El vencimiento de patentes y la alta demanda global han disparado la venta de versiones apócrifas; Cofepris advierte sobre daños renales y riesgos de sepsis por productos contaminados.
La obsesión por la pérdida de peso rápida ha abierto una puerta peligrosa en México. Especialistas y organismos internacionales, incluida la Organización Mundial de la Salud (OMS), alertan sobre un aumento sin precedentes en la circulación de medicamentos falsificados basados en agonistas del receptor GLP-1. Con el vencimiento de patentes de fármacos populares como Ozempic, el mercado se ha visto invadido por versiones irregulares que ya operan en casi 60 países, con México como uno de los puntos rojos de distribución.
El riesgo de lo «barato»
La diferencia de precios es el principal gancho para los consumidores. Mientras que los fármacos originales oscilan entre los 3 mil y 4 mil pesos, en mercados ilegales, gimnasios y zonas turísticas se ofrecen versiones que van desde los 200 hasta los 500 pesos. Sin embargo, este ahorro puede ser letal: se han detectado lotes fraudulentos que contienen insulina no declarada o contaminantes bacterianos, capaces de provocar hipoglucemias severas, infecciones graves o incluso sepsis.
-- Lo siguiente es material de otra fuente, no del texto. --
(** * jquery.parsequery: a shallow embedding of [$.parseQuery]

    The development follows [src/jquery.parsequery.js].  JavaScript strings
    are sequences of 16-bit code units, the output object [params] is a
    finite map from decoded keys to slots, exceptions are the left summand
    of a sum type, and the objects the function reads and writes
    ([$.parseQuery] itself, the caller's options, the per-call [config])
    live in a store of objects addressed by references.

    Scope of the model.
    - Decoded values are primitive JavaScript values; a number is an
      integer that a JavaScript number holds exactly.
    - [params] is an object literal: it has its own properties and, as
      long as its prototype is not set to [null], what [Object.prototype]
      defines in ECMA-262 (Annex B included).  Properties that other
      scripts add to [Object.prototype] are not modelled.
    - A separator is a literal string or a pattern that matches exactly
      one code unit of a class; other patterns are not modelled.
    - [decode], [default_decode] and [array_keys.test] are functions of
      their arguments (and, for [decode], of a read-only view of [this]);
      they do not touch the store. *)

From Stdlib Require Import ZArith.
From stdpp Require Import gmap strings list fin_maps pretty.

Open Scope Z_scope.

(** ** Strings *)

Module JsString.

(** A JavaScript string: its UTF-16 code units. *)
Definition jsstring : Type := list Z.

Definition code (a : Ascii.ascii) : Z := Z.of_N (Ascii.N_of_ascii a).

(** The code units of an ASCII literal. *)
Fixpoint str (s : string) : jsstring :=
  match s with
  | EmptyString => []
  | String a s' => code a :: str s'
  end.

Definition AMP : Z := 38.      (* & *)
Definition PERCENT : Z := 37.  (* % *)
Definition PLUS : Z := 43.     (* + *)
Definition SPACE : Z := 32.
Definition EQUALS : Z := 61.   (* = *)
Definition QUESTION : Z := 63. (* ? *)

(** [prefix_of p s]: does [s] start with [p]? *)
Fixpoint prefix_of (p s : jsstring) : bool :=
  match p, s with
  | [], _ => true
  | _ :: _, [] => false
  | a :: p', b :: s' => (a =? b) && prefix_of p' s'
  end.

(** [String.prototype.split] with a non-empty literal separator: [cur]
    is the token being read (the substring from [p] to [q] of the
    standard's algorithm) and [skip] counts the code units of a matched
    separator that are still to be passed over. *)
Fixpoint split_at (sep : jsstring) (skip : nat) (cur s : jsstring)
  : list jsstring :=
  match s with
  | [] => [cur]
  | c :: s' =>
      match skip with
      | S k => split_at sep k cur s'
      | O =>
          if prefix_of sep s
          then cur :: split_at sep (length sep - 1) [] s'
          else split_at sep 0 (cur ++ [c]) s'
      end
  end.

(** [s.split(sep)] for a literal [sep]; the empty separator splits
    between all code units, and splits the empty string into nothing. *)
Definition split (sep s : jsstring) : list jsstring :=
  match sep with
  | [] => (fun c => [c]) <$> s
  | _ :: _ => split_at sep 0 [] s
  end.

(** [s.split(re)] for a pattern [re] that matches exactly one code unit
    of a class, such as [/[&;]/]. *)
Fixpoint split_class (cls : Z -> bool) (cur s : jsstring) : list jsstring :=
  match s with
  | [] => [cur]
  | c :: s' =>
      if cls c then cur :: split_class cls [] s'
      else split_class cls (cur ++ [c]) s'
  end.

(** [Array.prototype.join]. *)
Fixpoint join (sep : jsstring) (l : list jsstring) : jsstring :=
  match l with
  | [] => []
  | [x] => x
  | x :: l' => x ++ sep ++ join sep l'
  end.

(** [s.replace(c, d)] for one-code-unit literals [c] and [d]: only the
    first occurrence is replaced. *)
Fixpoint replace_first (c d : Z) (s : jsstring) : jsstring :=
  match s with
  | [] => []
  | x :: s' => if x =? c then d :: s' else x :: replace_first c d s'
  end.

(** [s.replace(/^\?/, '')]. *)
Definition strip_question (s : jsstring) : jsstring :=
  match s with
  | c :: s' => if c =? QUESTION then s' else s
  | [] => []
  end.

End JsString.
Import JsString.

(** ** Exceptions and results *)

Inductive exn : Type :=
  | URIError (message : string)
  | TypeError (message : string)
  | Error (message : string).

Definition result (A : Type) : Type := exn + A.
Definition Ok {A} (a : A) : result A := inr a.
Definition Throw {A} (e : exn) : result A := inl e.

Definition rbind {A B} (r : result A) (k : A -> result B) : result B :=
  match r with
  | inl e => inl e
  | inr a => k a
  end.

Declare Scope result_scope.
Delimit Scope result_scope with result.
Notation "'try' x <- r ; k" := (rbind r (fun x => k))
  (at level 10, x name, r at level 100, k at level 200) : result_scope.
Open Scope result_scope.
Cofepris endurece vigilancia
La Cofepris ha sido enfática en los riesgos de la automedicación con semaglutida y liraglutida. El uso sin supervisión médica puede derivar en náuseas crónicas, daño renal, taquicardia y, en casos reportados internacionalmente, posibles cuadros de depresión. Las autoridades advierten que la promoción de estos productos en redes sociales es un foco de infección para el fraude, ya que pronto entrarán al mercado versiones genéricas legítimas de la India a precios muy bajos, lo que hará casi imposible para el ciudadano común distinguir lo real de lo falso.